The JNNURM favoured 65 cities for what it called a “higher level of resources and management attention” and with typical confusion also said these 65 ‘mission cities’ are under the Urban Infrastructure and Governance (UIG) programme. But, as I have written about here earlier, there are many towns in India whose populations are growing quickly, because of which ‘services’, ‘infrastructure’ and more modest levels of ‘resources and management attention’ all become programmes (with complicated balance sheets, naturally).
And so we have the Smart Cities Mission and the Atal Mission for Rejuvenation and Urban Transformation (AMRUT) – I’m still working out how it fits together with everything else going on in the Ministry of Urban Development.
Here’s what the officialese says: “Smart Cities Mission is based on the idea of developing the entire urban eco-system on the principles of complete and integrated planning.” Leaving aside the question of whether non-Smart cities (and towns) are destined to remain unsmart and unacronymed, 100 cities have been selected to become smart.
Nor is that all. There is an Urban Rejuvenation Mission (which goes by the, erm, unprepossessing acronym of URM) which the ministry says it is finalising which seems to have very much to do with infrastructure development, but on a much larger canvas of 500 cities, “to be implemented over a period of 10 years from 2014-15 to 2023-24”.
Nowhere in this plethora of programmes and schemes and grand visions have I seen anything that remotely refers to foodstuffs that city populations need, every day, week, month and year.
And so to return to March or April 2016 when the populations of several of our smaller Class I cities (those whose populations are 100,000 and more) will pass certain marks. Using the 2001-2011 decadal growth rates for the urban centres, and adjusting for lower growth rates for the most recent three years (to account for factors such as fewer work opportunities in these centres, rising urban costs of survival compared with the slower increase in wages for informal work, and the benefits of the MGNREGA, here is a summary that shows the sort of change we continue to see in towns and cities.
Chhindwara and Guna in Madhya Pradesh, Nabadwip in West Bengal, Bhusawal in Maharashtra, and Modinagar and Sitapur in Uttar Pradesh will all have reached or crossed the mark of 200,000 residents. Likewise, Vadakara in Kerala, Ganganagar in Rajasthan, Haldwani in Uttarakhand, and Karur, Udhagamandalam and (all three in Tamil Nadu) will all have reached or crossed the mark of 250,000 residents. And moreover Farrukhabad-Fatehgarh in Uttar Pradesh, Satna in Madhya Pradesh, Jalna in Maharashtra and Navsari in Gujarat will all have reached or crossed the mark of 300,000 residents.
What is the impact of these increases in the populations of these cities? Using the recommended dietary allowance (prescribed by the National Institute of Nutrition) this is what the population increases mean for the provision of food essentials. Every day in 2016, Sitapur in Uttar Pradesh will need 92 tons of cereals, 8 tons of pulses and 20 tons of vegetables. Compared with the city’s needs in 2001 (when the previous census was done) Sitapur will consume 23 tons more of cereals, 2 tons more of pulses and 5 tons more of vegetables – every day.
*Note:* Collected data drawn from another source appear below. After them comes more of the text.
(* ===== verification/CommandSafetyFacts.v ===== *)
(** * Facts about command safety

    What the two classifiers accept, stated without their loops, and that no command is
    classified as both safe and dangerous. *)

From Stdlib Require Import String.
From stdpp Require Import base option list numbers relations.
From S2P Require Import Prelude ExecRule ExecPolicy ShellScript ShellScriptFacts CommandSafety.

Set Warnings "-clear-no-such-hyp".
Open Scope string_scope.
Open Scope list_scope.

#[global] Arguments lit : simpl never.
#[global] Arguments file_name : simpl never.

(** ** Specifications *)

(** A command that amounts to a forced [rm] under [k] layers of wrappers. *)
Inductive runs_forced_rm (parse : str → option Tree) : nat → list str → Prop :=
| forced_rm_here cmd0 args :
    executable_name_lookup_key cmd0 = Some (lit "rm") →
    rm_args_include_force_option args = true →
    runs_forced_rm parse 0 (cmd0 :: args)
| forced_rm_sudo k cmd0 args :
    executable_name_lookup_key cmd0 = Some (lit "sudo") →
    runs_forced_rm parse k args →
    runs_forced_rm parse (S k) (cmd0 :: args)
| forced_rm_env k cmd0 args :
    executable_name_lookup_key cmd0 = Some (lit "env") →
    runs_forced_rm parse k (env_command args) →
    runs_forced_rm parse (S k) (cmd0 :: args)
| forced_rm_trap k cmd0 args action :
    executable_name_lookup_key cmd0 = Some (lit "trap") →
    trap_action args = Some action →
    runs_forced_rm parse k [lit "sh"; lit "-c"; action] →
    runs_forced_rm parse (S k) (cmd0 :: args)
| forced_rm_script k command shell script tree n words :
    extract_bash_command command = Some (shell, script) →
    parse script = Some tree →
    has_error tree = false →
    descendant named_children (root_node tree) n →
    parse_literal_command_from_node n = Some words →
    runs_forced_rm parse k words →
    runs_forced_rm parse (S k) command.

(** One or more digits. *)
Definition digits (s : str) : Prop := s ≠ [] ∧ Forall (λ c, is_ascii_digit c = true) s.

(** The language [/^(\d+,)?\d+p$/]. *)
Definition sed_print_range (s : str) : Prop :=
  (∃ n, digits n ∧ s = n ++ lit "p")
  ∨ (∃ a b, digits a ∧ digits b ∧ s = a ++ lit "," ++ b ++ lit "p").

(** Global options of a read-only [git] call: flags, none of them unsafe. *)
Definition safe_git_global (arg : str) : Prop :=
  starts_with (lit "-") arg = true
  ∧ git_matches_option_pattern arg UNSAFE_GIT_GLOBAL_OPTIONS = false.

Definition safe_git_arg (arg : str) : Prop :=
  git_matches_option_pattern arg UNSAFE_GIT_SUBCOMMAND_OPTIONS = false.

Definition GIT_READ_SUBCOMMANDS : list string := ["status"; "log"; "diff"; "show"; "branch"].

(** Evaluates membership of a literal in a list of literals. *)
Ltac eval_one_of :=
  repeat match goal with
  | |- context [one_of (lit ?x) ?l] =>
      let b := eval vm_compute in (one_of (lit x) l) in change (one_of (lit x) l) with b
  end; cbn iota.

(** ** Generic lemmas *)

Lemma one_of_true s options : one_of s options = true ↔ ∃ o, o ∈ options ∧ s = lit o.
Proof.
  unfold one_of. rewrite existsb_exists. split.
  - intros (o & Ho%list_elem_of_In & ->%bool_decide_eq_true). eauto.
  - intros (o & Ho & ->). exists o. split; [by apply list_elem_of_In|]. by apply bool_decide_eq_true.
Qed.

Lemma one_of_single s o : one_of s [o] = bool_decide (s = lit o).
Proof. unfold one_of. cbn. by rewrite orb_false_r. Qed.

Lemma existsb_false_Forall {A} (f : A → bool) l :
  existsb f l = false ↔ Forall (λ x, f x = false) l.
Proof.
  induction l as [|x l IH]; cbn; [by split|]. rewrite orb_false_iff, IH.
  split; [intros [H1 H2]; by constructor|inversion 1; tauto].
Qed.

Lemma drop_past {A} (l : list A) x k : drop (S (length l)) (l ++ x :: k) = k.
Proof. induction l; [done|]. done. Qed.

Lemma find_map_Some {A B} (f : A → option B) l y :
  find_map f l = Some y → ∃ x, x ∈ l ∧ f x = Some y.
Proof.
  induction l as [|x l IH]; cbn; [done|].
  destruct (f x) eqn:E; [intros [= ->]; exists x; set_solver|].
  intros (x' & ? & ?)%IH. exists x'. set_solver.
Qed.

Lemma find_map_None {A B} (f : A → option B) l :
  (∀ x, x ∈ l → f x = None) → find_map f l = None.
Proof.
  induction l as [|x l IH]; cbn; [done|]. intros H. rewrite (H x); [|set_solver].
  apply IH. set_solver.
Qed.

(** ** The [sed] pattern *)

Lemma digits_bool s :
  negb (bool_decide (s = [])) && forallb is_ascii_digit s = true ↔ digits s.
Proof.
  unfold digits. rewrite andb_true_iff, negb_true_iff, bool_decide_eq_false, forallb_forall.
  by rewrite <- List.Forall_forall.
Qed.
In the same way, every day in 2016 Navsari in Gujarat will need 137 tons of cereals, 12 tons of pulses and 29 tons of vegetables. Compared with the city’s needs in 2001 Navsari will consume 31 tons more of cereals, 3 tons more of pulses and 7 tons more of vegetables – every day. Then there is Hosur in Tamil Nadu which every day in 2016 will need 115 tons of cereals, 10 tons of pulses and 25 tons of vegetables. Compared with the city’s needs in 2001 Hosur will consume 77 tons more of cereals, 7 tons more of pulses and 17 tons more of vegetables – every day.
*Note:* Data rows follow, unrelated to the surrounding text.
(** The same at the doubles nearest to 99.9 and 200.01. *)
Lemma intake_level_at_the_doubles :
  (double_99_9 < 100)%Q /\ Cafe1.caffeine_level double_99_9 = "Faible" /\
  (200 < double_200_01)%Q /\ Cafe1.caffeine_level double_200_01 = "Élevé".
Proof. repeat split. Qed.

(** ** Metric calculator: the total intake *)

Lemma string_app_assoc (a b c : string) : (a ++ b) ++ c = a ++ (b ++ c).
Proof.
  induction a as [|ch a IH]; simpl; [reflexivity | now rewrite IH].
Qed.

Lemma string_app_nil_r (a : string) : a ++ "" = a.
Proof.
  induction a as [|ch a IH]; simpl; [reflexivity | now rewrite IH].
Qed.

Section CaffeineLoop.

Variable catalog : list (string * Z).

(** What one entry of the dict adds to the total and to the parts. *)
Let mg_of (item : string * Z) : Z :=
  if snd item <=? 0 then 0 else snd item * dict_get catalog (fst item) 0.
Let part_of (item : string * Z) : list string :=
  if snd item <=? 0 then []
  else [breakdown_part (fst item) (snd item)
          (snd item * dict_get catalog (fst item) 0)].

Lemma caffeine_loop (items : list (string * Z)) :
  forall (total : Z) (parts : list string),
    fold_left (caffeine_step catalog) items (total, parts)
    = (total + fold_right Z.add 0 (map mg_of items),
       (parts ++ flat_map part_of items)%list).
Proof.
  induction items as [|[drink qty] items IH]; intros total parts.
  - simpl. now rewrite Z.add_0_r, app_nil_r.
  - cbn [fold_left caffeine_step]. subst mg_of part_of. cbn [fst snd].
    destruct (qty <=? 0) eqn:E; rewrite IH; cbn [map flat_map fold_right fst snd];
      rewrite E; cbn [app].
    + reflexivity.
    + rewrite <- app_assoc. cbn [app]. f_equal. lia.
Qed.

Lemma caffeine_total_with_eq (items : list (string * Z)) :
  caffeine_total_with catalog items
  = (fold_right Z.add 0 (map mg_of items),
     join " | " (flat_map part_of items)).
Proof.
  unfold caffeine_total_with. rewrite caffeine_loop. cbn [app].
  f_equal. destruct (flat_map part_of items); reflexivity.
Qed.

(** An item that is not in the catalogue counts for 0 mg. *)
Lemma dict_get_absent {V} (d : list (string * V)) (key : string) (v : V) :
  ~ In key (map fst d) -> dict_get d key v = v.
Proof.
  induction d as [|[k x] d IH]; intro H; simpl; [reflexivity|].
  destruct (String.eqb_spec k key) as [->|N].
  - exfalso. apply H. now left.
  - apply IH. intro I. apply H. now right.
Qed.

End CaffeineLoop.

Lemma in_order_In {A} (l1 l2 : list A) (x : A) :
  in_order l1 l2 -> In x l1 -> In x l2.
Proof.
  induction 1 as [l | y l1 l2 _ IH | y l1 l2 _ IH]; intro I.
  - destruct I.
  - destruct I as [-> | I]; [now left | right; auto].
  - right; auto.
Qed.

Lemma in_order_refl {A} (l : list A) : in_order l l.
Proof. induction l; constructor; assumption. Qed.

Lemma dict_get_skip {V} (k key : string) (x v : V) (d : list (string * V)) :
  k <> key -> dict_get ((k, x) :: d) key v = dict_get d key v.
Proof.
  intro N. cbn [dict_get]. apply String.eqb_neq in N. now rewrite N.
Qed.

(** *** The loop on a mapping in the order of the catalogue *)

Lemma sum_ext_in {A} (f g : A -> Z) (l : list A) :
  (forall x, In x l -> f x = g x) ->
  fold_right Z.add 0 (map f l) = fold_right Z.add 0 (map g l).
Proof. intro H. f_equal. now apply map_ext_in. Qed.

Lemma flat_map_ext_in {A B} (f g : A -> list B) (l : list A) :
  (forall x, In x l -> f x = g x) -> flat_map f l = flat_map g l.
Proof.
  induction l as [|x l IH]; intro H; [reflexivity|].
  cbn [flat_map]. rewrite (H x (or_introl eq_refl)). f_equal.
  apply IH. intros y I. apply H. now right.
Qed.

Lemma map_filter_ext_in {A B} (p p' : A -> bool) (f f' : A -> B) (l : list A) :
  (forall x, In x l -> p x = p' x) ->
  (forall x, In x l -> f x = f' x) ->
  map f (filter p l) = map f' (filter p' l).
Proof.
  intros Hp Hf. rewrite (filter_ext_in _ _ _ Hp).
  apply map_ext_in. intros x I. apply filter_In in I. now apply Hf.
Qed.

Section Ordered.
Variables (k : string) (m : Z) (cat : list (string * Z)).
Hypothesis Hk : ~ In k (map fst cat).

Lemma lookup_past_head (qs : list (string * Z)) (item : string * Z) :
  in_order (map fst qs) (map fst cat) -> In item qs ->
  dict_get ((k, m) :: cat) (fst item) 0 = dict_get cat (fst item) 0.
Proof.
  intros Hord I. apply dict_get_skip. intro E. apply Hk.
  apply (in_order_In _ _ _ Hord). rewrite E. now apply in_map.
Qed.

Lemma count_past_head (q : Z) (qs : list (string * Z)) (entry : string * Z) :
  In entry cat ->
  count_of ((k, q) :: qs) (fst entry) = count_of qs (fst entry).
Proof.
  intro I. apply dict_get_skip. intro E. apply Hk. rewrite E. now apply in_map.
Qed.

Lemma count_absent (qs : list (string * Z)) :
  in_order (map fst qs) (map fst cat) -> count_of qs k = 0.
Proof.
  intro Hord. apply dict_get_absent. intro I. apply Hk.
  exact (in_order_In _ _ _ Hord I).
Qed.
End Ordered.

Lemma loop_on_ordered_mapping (catalog : list (string * Z)) :
  forall quantities : list (string * Z),
    NoDup (map fst catalog) ->
    in_order (map fst quantities) (map fst catalog) ->
    Forall (fun entry => 0 <= snd entry) quantities ->
    fold_right Z.add 0
      (map (fun item =>
              if snd item <=? 0 then 0
              else snd item * dict_get catalog (fst item) 0) quantities)
    = intake_sum catalog quantities
    /\
    flat_map (fun item =>
                if snd item <=? 0 then []
                else [breakdown_part (fst item) (snd item)
                        (snd item * dict_get catalog (fst item) 0)])
             quantities
    = map (fun entry =>
             breakdown_part (fst entry) (count_of quantities (fst entry))
               (count_of quantities (fst entry) * snd entry))
          (filter (fun entry => 0 <? count_of quantities (fst entry)) catalog).
Proof.
  unfold intake_sum.
  induction catalog as [|[k m] cat IH]; intros qs Hnd Hord Hpos.
  - inversion Hord as [l E | |]. destruct qs; [|discriminate E].
    split; reflexivity.
  - inversion Hnd as [|? ? Hk Hnd']; subst.
    cbn [map fst] in Hord.
    cbn [map filter fold_right fst snd].
    destruct qs as [|[k' q] qs'].
    + destruct (IH [] Hnd' (in_order_nil _) (Forall_nil _)) as [S L].
      cbn [map fold_right flat_map] in *.
      change (count_of [] k) with 0. cbn [Z.ltb Z.compare].
      split; [rewrite <- S; lia | exact L].
    + cbn [map fst] in Hord.
      inversion Hord as [ | x l1 l2 Hord' | x l1 l2 Hord']; subst.
      * inversion Hpos as [|? ? Hq Hpos']; subst. cbn [snd] in Hq.
        destruct (IH qs' Hnd' Hord' Hpos') as [S L].
        cbn [map fold_right flat_map fst snd].
        assert (C : count_of ((k, q) :: qs') k = q)
          by (unfold count_of; cbn [dict_get]; now rewrite String.eqb_refl).
        assert (D : dict_get ((k, m) :: cat) k 0 = m)
          by (cbn [dict_get]; now rewrite String.eqb_refl).
        rewrite C, D.
        rewrite (sum_ext_in _ _ qs' (fun item I =>
                   f_equal (fun v => if snd item <=? 0 then 0 else snd item * v)
                     (lookup_past_head k m cat Hk qs' item Hord' I))).
        rewrite (sum_ext_in _ _ cat (fun entry I =>
                   f_equal (fun v => v * snd entry)
                     (count_past_head k cat Hk q qs' entry I))).
        rewrite S.
        rewrite (flat_map_ext_in _ _ qs' (fun item I =>
                   f_equal (fun v => if snd item <=? 0 then []
                                     else [breakdown_part (fst item) (snd item)
                                             (snd item * v)])
                     (lookup_past_head k m cat Hk qs' item Hord' I))).
        rewrite L.
        assert (M : map (fun entry =>
                      breakdown_part (fst entry)
                        (count_of ((k, q) :: qs') (fst entry))
                        (count_of ((k, q) :: qs') (fst entry) * snd entry))
                   (filter (fun entry =>
                              0 <? count_of ((k, q) :: qs') (fst entry)) cat)
                 = map (fun entry =>
                      breakdown_part (fst entry) (count_of qs' (fst entry))
                        (count_of qs' (fst entry) * snd entry))
                   (filter (fun entry => 0 <? count_of qs' (fst entry)) cat)).
        { apply map_filter_ext_in; intros entry I;
            now rewrite (count_past_head k cat Hk q qs' entry I). }
        destruct (Z.leb_spec q 0) as [Lq|Lq];
          destruct (Z.ltb_spec 0 q) as [Gq|Gq]; try lia; cbn [map fst snd];
          rewrite ?C, M.
        -- replace q with 0 by lia. split; reflexivity.
        -- split; reflexivity.
      * set (qs := (k', q) :: qs') in *.
        change (in_order (map fst qs) (map fst cat)) in Hord'.
        destruct (IH qs Hnd' Hord' Hpos) as [S L].
        rewrite (count_absent k cat Hk qs Hord'). cbn [Z.ltb Z.compare].
        rewrite (sum_ext_in _ _ qs (fun item I =>
                   f_equal (fun v => if snd item <=? 0 then 0 else snd item * v)
                     (lookup_past_head k m cat Hk qs item Hord' I))).
        rewrite (flat_map_ext_in _ _ qs (fun item I =>
                   f_equal (fun v => if snd item <=? 0 then []
                                     else [breakdown_part (fst item) (snd item)
                                             (snd item * v)])
                     (lookup_past_head k m cat Hk qs item Hord' I))).
        split; [rewrite S; lia | exact L].
Qed.

Lemma total_intake_on_catalog (catalog quantities : list (string * Z)) :
  NoDup (map fst catalog) ->
  in_order (map fst quantities) (map fst catalog) ->
  Forall (fun entry => 0 <= snd entry) quantities ->
  caffeine_total_with catalog quantities
  = (intake_sum catalog quantities, intake_listing catalog quantities).
Proof.
  intros Hnd Hord Hpos.
  rewrite caffeine_total_with_eq. unfold intake_listing.
  destruct (loop_on_ordered_mapping catalog quantities Hnd Hord Hpos)
    as [S L].
  cbn zeta. rewrite S, L. reflexivity.
Qed.

(** The entries of a mapping with distinct keys can be summed over the
    catalogue, whatever their order. *)
Lemma sum_at_key (catalog : list (string * Z)) (key : string) (c : Z) :
  NoDup (map fst catalog) ->
  fold_right Z.add 0
    (map (fun item => (if String.eqb key (fst item) then c else 0) * snd item)
         catalog)
  = c * dict_get catalog key 0.
Proof.
  induction catalog as [|[k m] catalog IH]; intro H; cbn [map fold_right fst snd dict_get].
  - lia.
  - inversion H as [|? ? Hk Hc]; subst. rewrite (IH Hc).
    rewrite (String.eqb_sym key k).
    destruct (String.eqb_spec k key) as [-> | N]; [|lia].
    rewrite (dict_get_absent catalog key 0 Hk). lia.
Qed.

Lemma sum_with_new_entry (catalog q : list (string * Z)) (k : string) (c : Z) :
  ~ In k (map fst q) ->
  fold_right Z.add 0
    (map (fun item => dict_get ((k, c) :: q) (fst item) 0 * snd item) catalog)
  = fold_right Z.add 0
      (map (fun item => (if String.eqb k (fst item) then c else 0) * snd item)
           catalog)
    + fold_right Z.add 0
        (map (fun item => dict_get q (fst item) 0 * snd item) catalog).
Proof.
  intro Hk. induction catalog as [|[k' m] cat IH]; [reflexivity|].
  cbn [map fold_right fst snd]. rewrite IH.
  change (dict_get ((k, c) :: q) k' 0)
    with (if String.eqb k k' then c else dict_get q k' 0).
  destruct (String.eqb_spec k k') as [<- | N]; [|lia].
  rewrite (dict_get_absent q k 0 Hk). lia.
Qed.

Lemma sum_of_entries (catalog : list (string * Z)) :
  NoDup (map fst catalog) ->
  forall quantities : list (string * Z),
    NoDup (map fst quantities) ->
    Forall (fun entry => 0 <= snd entry) quantities ->
    fold_right Z.add 0
      (map (fun item =>
              if snd item <=? 0 then 0
              else snd item * dict_get catalog (fst item) 0) quantities)
    = intake_sum catalog quantities.
Proof.
  intros Hc. induction quantities as [|[k c] q IH]; intros Hq Hpos.
  - unfold intake_sum, count_of. cbn [map fold_right dict_get].
    clear Hc. induction catalog as [|e cat IHc]; [reflexivity|].
    cbn [map fold_right]. rewrite <- IHc. reflexivity.
  - inversion Hq as [|? ? Hk Hq']; subst.
    inversion Hpos as [|? ? Hc0 Hpos']; subst. cbn [snd] in Hc0.
    cbn [map fold_right fst snd]. rewrite (IH Hq' Hpos').
    replace (if c <=? 0 then 0 else c * dict_get catalog k 0)
      with (c * dict_get catalog k 0)
      by (destruct (Z.leb_spec c 0); [replace c with 0 by lia|]; lia).
    rewrite <- (sum_at_key catalog k c Hc).
    unfold intake_sum, count_of.
    now rewrite (sum_with_new_entry catalog q k c Hk).
Qed.

Lemma parts_of_entries (catalog quantities : list (string * Z)) :
  flat_map (fun item =>
              if snd item <=? 0 then []
              else [breakdown_part (fst item) (snd item)
                      (snd item * dict_get catalog (fst item) 0)])
           quantities
  = map (fun entry =>
           fst entry ++ " x" ++ str_int (snd entry) ++ " ("
           ++ str_int (snd entry * dict_get catalog (fst entry) 0) ++ " mg)")
        (filter (fun entry => 0 <? snd entry) quantities).
Proof.
  induction quantities as [|[k c] q IH]; [reflexivity|].
  cbn [flat_map filter fst snd].
  destruct (Z.leb_spec c 0) as [L | L].
  - replace (0 <? c) with false by (symmetry; apply Z.ltb_ge; lia).
    exact IH.
  - replace (0 <? c) with true by (symmetry; apply Z.ltb_lt; lia).
    cbn [map app fst snd]. now rewrite IH.
Qed.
This is an indication of the food dimension of the population change that we are seeing – of ever greater quantities of the bare essentials being needed, but fewer agriculturists and cultivators – that is, fewer farming households growing these and other food essentials in their fields – remaining to support nearby (and distant) urban populations.
These equations are simple enough to understand for the Smart city lot, the JNNURM technocrats and the engineers and financiers running the PPP treadmills. Why then hasn’t daily food budgets of our towns and cities made it to the top of the urban renewal charts of India?
The worth of an agricultural wage day
Being unorganised, rural and particularly agricultural labour constitutes a relatively vulnerable segment of the work force. Rural and agricultural labour is generally deprived of the benefits of collective bargaining and lacks the protection of labour enactments which their counterparts in the organised sectors of the economy can fall back upon during times of work uncertainty, or calculated mismanagement. Agricultural labourers however have to live with casual employment, frequent changes of employers as well as places and wide fluctuations in the pay.

All-India average daily wage rates in agricultural occupations during 2014-2015 for children, women and men. Based on data compiled by the Labour Bureau, Ministry of Labour, Government of India
Farming remains at the centre of rural Indian life, even as more men and women today seek out non-farm work. Using data from the MGNREGA records, the proportion of men aged 15–59 working solely in agriculture fell from 41% in 2004–05 to 31% in 2011–12. The decline for women was smaller, from 40% to 35%. Many men and women combine farm work with non-farm labour, whether or not they participate in MGNREGA.
The labour scenario in a rural area is influenced by a number of factors such as its topography, natural resources, population growth, pressure on land, level of economic development, level of utilisation of resources and the institutional factors, namely, land tenure systems and inheritance laws.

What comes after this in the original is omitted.